**Required action**
Transcribe only the lines between the first line of the records and the line containing "TokenInstructionsSpec PerpInstructions TokenLiquidationSpec.", inclusive, exactly as written.

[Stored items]
(* ===== verification/HealthRegion.v ===== *)
(** * Transactions and health regions

    Health regions (instructions/health_region.rs), after the transactions they inspect: what
    instructions read from the instructions sysvar about the transaction they are
    part of, and the addresses of programs that they compare with. The discriminators that
    the framework generates for this program's instructions are parameters. *)

From stdpp Require Import base numbers option list.
From Stdlib Require Import ZArith Lia SpecFloat.
From S2P Require Import Prelude FixedPoint HealthType TokenPosition OrderTypes Nodes Oracle StablePrice Bank BankSpec Group Serum3 PerpMarket PerpPosition MangoAccount HealthCache AccountRetriever TokenInstructions TokenInstructionsSpec PerpInstructions TokenLiquidationSpec.

Open Scope Z_scope.

(** A top-level instruction: its program, the addresses of its accounts and its data. *)
Record TxInstruction := mkTxInstruction {
  ti_program_id : Pubkey;
  ti_accounts : list Pubkey;
  ti_data : list Z
}.

(** A transaction, and the index of the instruction that runs. *)
Record Transaction := mkTransaction {
  tr_instructions : list TxInstruction;
  tr_current : nat
}.

(** [ix.data[0..8]], which panics on shorter data. *)
Definition ix_discriminator (ix : TxInstruction) : outcome (list Z) :=
  _ ← assert_ (8 <=? length (ti_data ix))%nat;
  Done (take 8 (ti_data ix)).

(** The instruction that runs must be one of this program: the check that it was not
    called by another program. *)
Definition require_top_level (program_id : Pubkey) (tx : Transaction) : outcome unit :=
  ix ← ok_or (tr_instructions tx !! tr_current tx) EAccountType;
  require (ti_program_id ix =? program_id) error_msg.

(** The instructions after the one that runs. *)
Definition following (tx : Transaction) : list TxInstruction := drop (S (tr_current tx)) (tr_instructions tx).
Definition setup_curve_scaling (b : Bank) : outcome Bank :=
  if SFeqb (bk_interest_curve_scaling b) f_zero then
    let scaling := f64_div (fx_to_f64 (bk_max_rate b)) f64_half in
    descale_factor ← fx_from_f64 (f64_div f64_one scaling);
    r0 ← fx_mul (bk_rate0 b) descale_factor;
    r1 ← fx_mul (bk_rate1 b) descale_factor;
    m ← fx_mul (bk_max_rate b) descale_factor;
    Done (((((b <| bk_interest_curve_scaling := scaling |>)
             <| bk_interest_target_utilization := fx_to_f32 (bk_util0 b) |>)
             <| bk_rate0 := r0 |>) <| bk_rate1 := r1 |>) <| bk_max_rate := m |>)
  else Done b.

Definition apply_rates (some_bank : Bank) (now_ts : Z) (b : Bank) : Bank :=
  (((((b <| bk_bank_rate_last_updated := now_ts |>)
       <| bk_interest_curve_scaling := bk_interest_curve_scaling some_bank |>)
       <| bk_interest_target_utilization := bk_interest_target_utilization some_bank |>)
       <| bk_rate0 := bk_rate0 some_bank |>) <| bk_rate1 := bk_rate1 some_bank |>)
       <| bk_max_rate := bk_max_rate some_bank |>.

Definition update_rates (banks : list Bank) (now_ts : Z) : outcome (list Bank) :=
  some_bank ← unwrap (banks !! 0%nat);
  d ← u64 (now_ts - bk_bank_rate_last_updated some_bank);
  diff_ts ← fx_from_int d;
  if fx_int HOUR <? diff_ts then
    some_bank ← setup_curve_scaling some_bank;
    let some_bank := update_interest_rate_scaling some_bank in
    Done (apply_rates some_bank now_ts <$> <[0%nat := some_bank]> banks)
  else Done banks.
(* ===== verification/TokenBankruptcySpec.v ===== *)
(** * Properties of token bankruptcy

    The insurance fund pays before depositors do; a socialized loss lowers the deposit index
    by the loss per indexed deposit; not all banks of a token need get the new index. *)

From stdpp Require Import base numbers option list gmap.
From Stdlib Require Import ZArith Lia Psatz SpecFloat.
From S2P Require Import Prelude FixedPoint HealthType TokenPosition Nodes Oracle StablePrice Bank BankSpec BankInterest Group Serum3 PerpMarket PerpPosition MangoAccount HealthCache AccountRetriever TokenInstructions TokenInstructionsSpec TokenLiquidation TokenLiquidationSpec BankInstructions TokenBankruptcy.

Open Scope Z_scope.

Section spec.
Context `{FixedLaws} `{TokenLaws}.

(** ** Socialized losses *)

Lemma deposit_with_dusting_index b t a now b' t' active :
  deposit_with_dusting b t a now = Done (b', t', active) -> bk_deposit_index b' = bk_deposit_index b.
Proof.
  unfold deposit_with_dusting. intros E. apply bind_Done_inv in E as ([[b1 t1] r] & E & E1). injection E1 as <- <- <-.
  exact (f_equal bk_deposit_index (deposit_touched _ _ _ _ _ _ _ _ E)).
Qed.

(** The banks up to some point have the new index, the others are as before. *)
Definition lowered_until (k : nat) (ndi : Z) (banks banks' : list (Pubkey * Bank)) : Prop :=
  banks'.*1 = banks.*1 /\ Forall (fun kb => bk_deposit_index (snd kb) = ndi) (take k banks') /\
  drop k banks' = drop k banks.

Lemma lowered_cons k ndi key b b' banks banks' :
  bk_deposit_index b' = ndi -> lowered_until k ndi banks banks' ->
  lowered_until (S k) ndi ((key, b) :: banks) ((key, b') :: banks').
Proof. intros Hb (? & ? & ?). split_and!; simpl; [by f_equal|by constructor|done]. Qed.

Lemma socialize_inv ndi now banks p active amount banks' p' active' :
  socialize ndi now banks p active amount = Done (banks', p', active') ->
  exists k, lowered_until k ndi banks banks' /\ (banks <> [] -> (0 < k)%nat).
Proof.
  revert p active amount banks' p' active'. induction banks as [|[key b] banks IH]; intros p active amount banks' p' active' E; simpl in E.
  { injection E as <- <- <-. exists 0%nat. by split. }
  apply bind_Done_inv in E as (br & _ & E). destruct (0 <? Z.min amount br).
  - apply bind_Done_inv in E as ([[b1 p1] a1] & Ed & E). apply deposit_with_dusting_index in Ed. simpl in Ed.
    apply bind_Done_inv in E as (rest & _ & E). destruct (rest <=? 0).
    + injection E as <- <- <-. exists 1%nat. split; [|lia]. by apply lowered_cons.
    + apply bind_Done_inv in E as ([[bs p2] a2] & Es & E). injection E as <- <- <-.
      apply IH in Es as (k & L & _). exists (S k). split; [by apply lowered_cons|lia].
  - apply bind_Done_inv in E as ([[bs p2] a2] & Es & E). injection E as <- <- <-.
    apply IH in Es as (k & L & _). exists (S k). split; [by apply lowered_cons|lia].
Qed.

(** A loss taken from the depositors in proportion: the index falls by the loss per indexed
    deposit, rounded down, so that by the deposits of all banks the loss is covered up to
    less than one unit per indexed deposit and never exceeded; the borrow of the bankrupt
    account is gone. The new index is given to the first bank and on until the whole loss is
    credited; the banks after that stay as they were. *)
Definition loss_shared (di loss : Z) (banks banks' : list (Pubkey * Bank)) (p' : TokenPosition) : Prop :=
  tp_indexed_position p' = 0 /\
  exists ndi k, (banks <> [] -> (0 < k)%nat) /\ lowered_until k ndi banks banks' /\
    let total := bank_total bk_indexed_deposits banks.*2 in
    (0 < total -> (di - ndi) * total <= loss * fx_scale < (di - ndi + 1) * total).

(** Socializing a loss shares it. *)
Lemma loss_socialized di loss now banks p active banks' p' active' :
  0 <= loss -> socialize_liab_loss di loss now banks p active = Done (banks', p', active') ->
  loss_shared di loss banks banks' p'.
Proof.
  intros Hl E. unfold socialize_liab_loss in E.
  apply bind_Done_inv in E as (total & Et & E). apply total_of_inv in Et as ->.
  apply bind_Done_inv in E as (q & Eq & E). apply fx_div_inv in Eq as [_ Eq].
  apply bind_Done_inv in E as (ndi & En & E). apply fx_sub_inv in En as ->.
  apply bind_Done_inv in E as ([[bs p1] a1] & Es & E). apply bind_Done_inv in E as (u & Ez & E).
  apply require_inv, Z.eqb_eq in Ez. injection E as <- <- <-. split; [done|].
  apply socialize_inv in Es as (k & L & Hk). exists (di - q), k. split; [done|]. split; [done|]. cbv zeta. intros Ht.
  pose proof scale_pos. rewrite Z.quot_div_nonneg in Eq by nia.
  pose proof (floor_bounds (loss * fx_scale) _ Ht). replace (di - (di - q)) with q by lia. subst q. lia.
Qed.

(** ** The instruction *)

(** Every bank of [ais'] is one of [ais], with the same deposit index. *)
Definition same_deposit_indexes (ais ais' : list AccountInfo) : Prop :=
  forall k b', (k, ABank b') ∈ ais' -> exists b, (k, ABank b) ∈ ais /\ bk_deposit_index b' = bk_deposit_index b.

Lemma same_deposit_indexes_refl ais : same_deposit_indexes ais ais.
Proof. intros k b Hb. by exists b. Qed.

Lemma set_bank_same_indexes ais s i k b b' s' :
  sb_banks s !! i = Some (k, ABank b) -> bk_deposit_index b' = bk_deposit_index b ->
  same_deposit_indexes ais (sb_banks s) -> Scanning.set_bank s i b' = Done s' -> same_deposit_indexes ais (sb_banks s').
Proof.
  intros Hi Hb HS E k' c Hc. unfold Scanning.set_bank in E. rewrite Hi in E. run_in E. injection E as <-. simpl in Hc.
  apply list_elem_of_lookup in Hc as [j Hj]. destruct (decide (j = i)) as [->|Hne].
  - rewrite list_lookup_insert_eq in Hj by (by eapply lookup_lt_Some). injection Hj as <- <-. rewrite Hb.
    by apply HS, (list_elem_of_lookup_2 _ i).
  - rewrite list_lookup_insert_ne in Hj by done. by apply HS, (list_elem_of_lookup_2 _ j).
Qed.

Lemma deposit_index_kept b t a now b' t' active :
  deposit b t a now = Done (b', t', active) -> bk_deposit_index b' = bk_deposit_index b.
Proof. intros E. exact (f_equal bk_deposit_index (deposit_touched _ _ _ _ _ _ _ _ E)). Qed.

Lemma withdraw_index_kept b t a now b' t' r :
  withdraw_with_fee b t a now = Done (b', t', r) -> bk_deposit_index b' = bk_deposit_index b.
Proof. intros E. exact (f_equal bk_deposit_index (withdraw_touched _ _ _ _ _ _ _ _ _ E)). Qed.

**Your solution**
(* ===== verification/HealthRegion.v ===== *)
(** * Transactions and health regions

    Health regions (instructions/health_region.rs), after the transactions they inspect: what
    instructions read from the instructions sysvar about the transaction they are
    part of, and the addresses of programs that they compare with. The discriminators that
    the framework generates for this program's instructions are parameters. *)

From stdpp Require Import base numbers option list.
From Stdlib Require Import ZArith Lia SpecFloat.
From S2P Require Import Prelude FixedPoint HealthType TokenPosition OrderTypes Nodes Oracle StablePrice Bank BankSpec Group Serum3 PerpMarket PerpPosition MangoAccount HealthCache AccountRetriever TokenInstructions TokenInstructionsSpec PerpInstructions TokenLiquidationSpec.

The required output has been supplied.